This article by Rosemary Penwarden first appeared in the Wanganui Chronicle:
http://www.nzherald.co.nz/wanganui-chronicle/opinion/news/article.cfm?c_id=1503423&objectid=11180816
My mum is 89 and needs 24-hour care. Despite multiple strokes, she can still smile and, when the clouds in her head part, the old sense of fun is not faraway. She holds a blue stone day and night.
My Christmas was spent feeding mum, helping her stand so she felt safe to take those few excruciating steps to the bed, the wheelchair, the commode. I changed her, washed her and read to her.
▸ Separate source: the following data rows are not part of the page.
Lemma mmc_read_blocks_eq n s content b out :
  emmc_ok s content ->
  exists s', mmc_read_blocks n (read_bl_len s) b out s
      = Done (Some (out ++ (content <$> seqZ (b * read_bl_len s) (Z.of_nat n * read_bl_len s))), s') /\
    emmc_ok s' content /\ read_bl_len s' = read_bl_len s /\ drv s' = drv s.
Proof.
  revert s b out. induction n as [|n IH]; intros s b out Hok.
  { exists s. split; [|done]. simpl. by rewrite app_nil_r. }
  pose proof (eo_bl _ _ Hok) as Hbl.
  destruct (mmc_read_one_eq s content b Hok) as (rest & s1 & Hrun & Hok1 & Hbl1 & Hd1).
  cbn [mmc_read_blocks]. rewrite (bind_run _ _ _ _ _ Hrun).
  rewrite mem_slice_seqZ by lia. erewrite (bind_run (checked _)) by reflexivity.
  destruct (IH s1 (b + 1) (out ++ (content <$> seqZ (b * read_bl_len s + 0) (read_bl_len s))) Hok1)
    as (s2 & Hrun2 & Hok2 & Hbl2 & Hd2).
  exists s2. rewrite Hbl1 in *. rewrite Hrun2. split_and!; [|done|congruence|congruence].
  do 3 f_equal. rewrite Z.add_0_r, <- app_assoc, <- fmap_app. do 2 f_equal.
  replace (Z.of_nat (S n) * read_bl_len s) with (read_bl_len s + Z.of_nat n * read_bl_len s) by lia.
  rewrite seqZ_app by lia. f_equal. f_equal. lia.
Qed.

(** The three parts of a read of [len] bytes: up to the first boundary of a
    block, whole blocks, the rest. *)
Definition head_len (bl from len : Z) : Z :=
  if from mod bl =? 0 then 0 else Z.min len (bl - from mod bl).
Definition body_len (bl from len : Z) : Z :=
  let hl := head_len bl from len in
  if bl <=? len - hl then ((from + len) / bl - (from + hl) / bl) * bl else 0.

Lemma head_len_bounds bl from len :
  0 < bl -> 0 <= len -> 0 <= head_len bl from len <= len /\
  (len = head_len bl from len \/
   from + head_len bl from len = (from + head_len bl from len) / bl * bl).
Proof.
  intros Hbl Hl. unfold head_len. pose proof (Z.div_mod from bl ltac:(lia)) as Hdm.
  pose proof (Z.mod_pos_bound from bl ltac:(lia)) as Hmod.
  destruct (Z.eqb_spec (from mod bl) 0) as [E|E]; (split; [lia|]).
  - right. rewrite !Z.add_0_r. lia.
  - destruct (Z.min_spec len (bl - from mod bl)) as [[? ->]|[? ->]]; [by left|right].
    replace (from + (bl - from mod bl)) with ((from / bl + 1) * bl) by nia.
    rewrite Z.div_mul by lia. lia.
Qed.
I held her hand when she was upset in the night.
Except for a few phone calls and visits from family, that was our Christmas.
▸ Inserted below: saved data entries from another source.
(* ===== verification/ImgInfo.v ===== *)
(** Locating kernel and root file system inside a firmware image
    ([drivers/misc/ecnt/image/ecnt_image.c]).

    [get_tclinux_imginfo] reads the image in pieces, as much as the next
    question to the device tree needs; [get_tclinux_img_version] reads and
    checks the TRX header.  libfdt is vendored library code: its queries are
    the class [Libfdt]; the header fields it defines are read here.  The
    environment is a map from names to values here; [setenv] may refuse a
    variable (a permission check, a full table, see [Htab]), which is the class
    [EnvPolicy]. *)

From stdpp Require Import base numbers list option strings gmap.
From Stdlib Require Import ZArith Lia.
From S2P Require Import Prelude FlashHal Fip.

Definition FDT_MAGIC : Z := 0xd00dfeed.
Definition IH_MAGIC : Z := 0x27051956.
Definition TRX_MAGIC2 : Z := 0x32524448.
Definition FLASH_READ_HEADER_LEN : Z := 0x800.
Definition sizeof_trx_header : Z := 256.

Definition be_val (bs : list Z) : Z := le_val (reverse bs).
Definition ram_be (r : ram_t) (a n : Z) : Z := be_val (ram_bytes r a n).

(** [fdt_get_header(fdt, field)] *)
Definition fdt_magic (r : ram_t) (fdt : Z) : Z := ram_be r fdt 4.
Definition fdt_totalsize (r : ram_t) (fdt : Z) : Z := ram_be r (fdt + 4) 4.
Definition fdt_off_dt_strings (r : ram_t) (fdt : Z) : Z := ram_be r (fdt + 12) 4.
Definition fdt_size_dt_strings (r : ram_t) (fdt : Z) : Z := ram_be r (fdt + 32) 4.

Class Libfdt := {
  fdt_path_offset : ram_t -> Z -> string -> Z;
  fdt_subnode_offset : ram_t -> Z -> Z -> string -> Z;
  fdt_getprop : ram_t -> Z -> Z -> string -> option (Z * Z)   (* address, length *)
}.

Record tclinux_imginfo := ImgInfo {
  kernel_off : Z;
  kernel_size : Z;
  rootfs_off : Z;
  rootfs_size : Z;
  tclinux_size : Z
}.

Inductive IMG_BOOT_STATUS := NOT_BOOT_IMG | BOOT_IMG.

#[export] Instance img_boot_eq_dec : EqDecision IMG_BOOT_STATUS.
Proof. solve_decision. Defined.

(** ** [setenv] *)

(** The variables, the name and the new value ([None]: delete) of a call that
    the environment refuses. *)
Class EnvPolicy := {
  env_refuses : gmap string string -> string -> option string -> bool
}.

(** The answer and the variables afterwards; an empty value deletes. *)
Definition env_set `{EnvPolicy} (e : gmap string string) (k : string) (v : option string)
    : Z * gmap string string :=
  if env_refuses e k v then (1, e)
  else (0, match v with
           | Some v => if bool_decide (v = EmptyString) then delete k e else <[k := v]> e
           | None => delete k e
           end).

Section imginfo.
Context {F : Type} `{FlashDrv F} `{Libfdt} `{EnvPolicy}.
Implicit Type s : vst F.

Definition vst_setenv (k v : string) : M (vst F) Z :=
  act (fun s => let '(rc, e) := env_set (env s) k (Some v) in (rc, set_env e s)).

Definition image_read_ram (from len buf : Z) : M (vst F) Z :=
  let! r := lift_hal (image_read from len) in
  do! modify (fun s => set_ram (ram_store (ram s) buf (snd r)) s) in
  ret (fst r).

Definition get_fip_offset : M (vst F) Z := gets fip_offset.

(** The "data" property of a sub-node: its address and length. *)
Definition get_fdt_node_offset_len (buf images_noffset : Z) (node : string)
    : M (vst F) (option (Z * Z)) :=
  let! r := gets ram in
  let noffset := fdt_subnode_offset r buf images_noffset node in
  if noffset <? 0 then ret None
  else ret (fdt_getprop r buf noffset "data").

Definition upd_size i v := ImgInfo (kernel_off i) (kernel_size i) (rootfs_off i) (rootfs_size i) v.
Definition upd_kernel i o n := ImgInfo o n (rootfs_off i) (rootfs_size i) (tclinux_size i).
Definition upd_rootfs i o n := ImgInfo (kernel_off i) (kernel_size i) o n (tclinux_size i).

(** From the rootfs header on. *)
Definition imginfo_rootfs (addr buf images_noffset : Z) (boot : IMG_BOOT_STATUS)
    (info : tclinux_imginfo) : M (vst F) (Z * tclinux_imginfo) :=
  let! s := gets (fun s => s) in
  let mode := image_read_mode (v_hal s) in
  let kend := u32 (kernel_off info + kernel_size info) in
  do! image_read_ram (u32 (addr + kend)) FLASH_READ_HEADER_LEN (buf + kend) in
  let! node := get_fdt_node_offset_len buf images_noffset
                 (if mode =? 1 then "ramdisk@1" else "filesystem@1") in
  match node with
  | None => ret (-1, info)
  | Some (data, len) =>
      do! (if mode =? 1
           then do! vst_setenv "root" "/dev/ram rw" in ret tt
           else ret tt) in
      let info := upd_rootfs info (u32 (data - buf)) len in
      do! (if mode =? 1
           then do! image_read_ram (u32 (addr + kend + FLASH_READ_HEADER_LEN)) (rootfs_size info)
                      (buf + kend + FLASH_READ_HEADER_LEN) in ret tt
           else ret tt) in
      let rend := u32 (rootfs_off info + rootfs_size info) in
      do! (if bool_decide (boot = BOOT_IMG)
           then do! image_read_ram (u32 (addr + rend)) FLASH_READ_HEADER_LEN (buf + rend) in ret tt
           else ret tt) in
      ret (0, info)
  end.

(** From the kernel node on; [fdt_read_length] bytes of the image are in
    the buffer. *)
Definition imginfo_kernel (addr buf images_noffset fdt_read_length : Z) (boot : IMG_BOOT_STATUS)
    (info : tclinux_imginfo) : M (vst F) (Z * tclinux_imginfo) :=
  let! node := get_fdt_node_offset_len buf images_noffset "kernel@1" in
  match node with
  | None => ret (-1, info)
  | Some (data, len) =>
      let info := upd_kernel info (u32 (data - buf)) len in
      let kend := u32 (kernel_off info + kernel_size info) in
      do! (if bool_decide (boot = BOOT_IMG) && (fdt_read_length <? kend)
           then do! image_read_ram (u32 (addr + fdt_read_length)) (u32 (kend - fdt_read_length))
                      (buf + fdt_read_length) in ret tt
           else ret tt) in
      imginfo_rootfs addr buf images_noffset boot info
  end.

Definition get_tclinux_imginfo (orig_addr : Z) (info : tclinux_imginfo) (boot : IMG_BOOT_STATUS)
    (buf : Z) : M (vst F) (Z * tclinux_imginfo) :=
  let! fo := get_fip_offset in
  let! mode := gets (fun s => image_read_mode (v_hal s)) in
  let addr := if mode =? 1 then 0x100 else u32 (orig_addr + fo) in
  let! rc := image_read_ram addr FLASH_READ_HEADER_LEN buf in
  if negb (rc =? 0) then ret (-1, info) else
  let! r := gets ram in
  if fdt_magic r buf =? FDT_MAGIC then
    let info := upd_size info (fdt_totalsize r buf) in
    let images_noffset := fdt_path_offset r buf "/images" in
    if images_noffset <? 0 then ret (-1, info) else
    let dt_strings_off := fdt_off_dt_strings r buf in
    let dt_strings_size := fdt_size_dt_strings r buf in
    let! rc := image_read_ram (u32 (addr + dt_strings_off)) dt_strings_size (buf + dt_strings_off) in
    if negb (rc =? 0) then ret (-1, info) else
    let! node := get_fdt_node_offset_len buf images_noffset "fdt@1" in
    match node with
    | None => ret (-1, info)
    | Some (data, len) =>
        let len := u32 (len + (u32 (data - buf) + FLASH_READ_HEADER_LEN)) in
        let! r := (if FLASH_READ_HEADER_LEN <? len then
                     let! rc := image_read_ram (u32 (addr + FLASH_READ_HEADER_LEN))
                                  (u32 (len - FLASH_READ_HEADER_LEN)) (buf + FLASH_READ_HEADER_LEN) in
                     ret (if negb (rc =? 0) then None else Some len)
                   else ret (Some FLASH_READ_HEADER_LEN)) in
        match r with
        | None => ret (-1, info)
        | Some fdt_read_length => imginfo_kernel addr buf images_noffset fdt_read_length boot info
        end
    end
  else ret (-1, info).       (* a uImage, or neither magic: an error either way *)

(** The TRX header at [addr + fip_offset] goes to [trxHdr]. *)
Definition get_tclinux_img_version (addr trxHdr : Z) : M (vst F) Z :=
  do! modify (fun s => set_ram (ram_store (ram s) trxHdr (memset 0 sizeof_trx_header)) s) in
  let! fo := get_fip_offset in
  let! rc := image_read_ram (u32 (addr + fo)) sizeof_trx_header trxHdr in
  if negb (rc =? 0) then ret (-1) else
  let! r := gets ram in
  if negb (ram_le r trxHdr 4 =? TRX_MAGIC2) then ret (-1) else ret 0.
End imginfo.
I turned off the radio and the TV. We didn’t have to participate in the nation’s most obscene display of conspicuous consumption ever recorded – a record-breaking 148 electronic transactions per second at 12:24pm on Christmas Eve.
Nor did we join the Boxing Day scramble when sales rocketed 12 per cent past last year’s record.
And when more than 20,000 new items got listed on Trade Me.
Mum’s carers came as usual to shower her at Christmas. They used their own cars, paying the first 10 kilometres themselves and then earning 30 cents per kilometre on top of a minimum hourly rate of $13.75.
Along with their 40,000 care worker colleagues, they sit at the bottom of the Kiwi income ladder, where half of New Zealanders earn less than $24,000 per year. At the top, a chief executive’s average salary is $1.5 million.
So who was ringing up $235 million through the nation’s tills on Christmas Eve while mum’s carers worked and we sat home? Who owns what in Godzone?
New Zealand’s 2.9 million adults own almost $470 billion in cash and assets, but it’s not shared evenly. In fact, the wealthiest 1 per cent own three times as much as the poorest 50 per cent combined. Around 1.45 million of us own just 5 per cent of the nation’s wealth.
At the bottom end of the asset ladder, it’s not wealth but debt, debt, debt. Hence, for many, Christmas becomes the most stressful time of year. On go the carols, up goes the tinsel and out comes the hard sell. Off we trot, clocking up debt that half of us can’t afford to repay.
My friend, physics professor Bob Lloyd from the University of Otago, talks about another, bigger kind of debt – and not just at Christmas. He talks of energy inputs and outputs.
One output is atmospheric carbon dioxide (CO2). Since the discovery of coal, cheap oil and gas, we’ve been on an energy spending spree like there’s no tomorrow. The burning of these fuels has dumped massive amounts of CO2 and other greenhouse gases into the atmosphere, warming the planet.
This is a proven fact, but vested interests – mostly with connections to the fossil fuel industry – try to confuse us. You can see why – they have a lot to lose. Eighty per cent of their already discovered coal, oil and gas will soon be worthless because they will have to remain unburned for the planet’s atmosphere to keep to two degrees of global warming.
Go above two degrees, the world’s governments have agreed, and we are on a trajectory toward mass extinction within a few short generations.
It may already be too late. Weather patterns are changing faster than predicted, ice is melting and excess dissolved CO2 is acidifying the oceans.
Carbon dioxide stays in the atmosphere for many hundreds of years, so even if we stopped burning fossil fuels today, multiple changes are already in the pipeline. Put bluntly, the world’s output of CO2 has become the main limiting factor to future human existence. We’re in debt, big time.
But Bob sees global warming as a symptom rather than a cause. Our CO2 debt, like our household debt, is a symptom of the same addiction. The cause, up in lights this Christmas, is conspicuous consumption, rampant consumerism, the myth that we can keep on growing in a finite world already choked to the brim.
Bob’s cure is a strict treatment regime with three main remedies.
One: We need to reduce inequality. Why do we allow a chief executive to earn more than 62 times what we’re prepared to pay someone to toilet him when he’s old?
Two: We need to change the economic system to reverse the emphasis on conspicuous consumption.
Three: We must halt the vested interests that, until now, have kept the “business as usual” machine ticking along – vested interests like those described by English journalist George Monbiot in a February 2013 Guardian article about two secretive organisations working for US billionaires that have spent $118 million to ensure that no action is taken to prevent man-made climate change.
Who doesn’t want the best for their kids? Our Christmas gifts to them include an atmosphere choked with CO2, slowly dying oceans, record storms and droughts far into the future. Right now we are stealing from their future to give them something they may just put on Trade Me the next day.
It’s not going to be easy. We need to get honest and stop pretending there’s no tomorrow. Tomorrow belongs to our kids.
And here’s a gift for next year. Find an old person, turn off the TV and radio, and be with them for Christmas.
Rosemary Penwarden is a Wanganui grandmother, freelance writer and member of Coal Action Network Aotearoa, a group that wants to see the sensible phasing out of coal mining.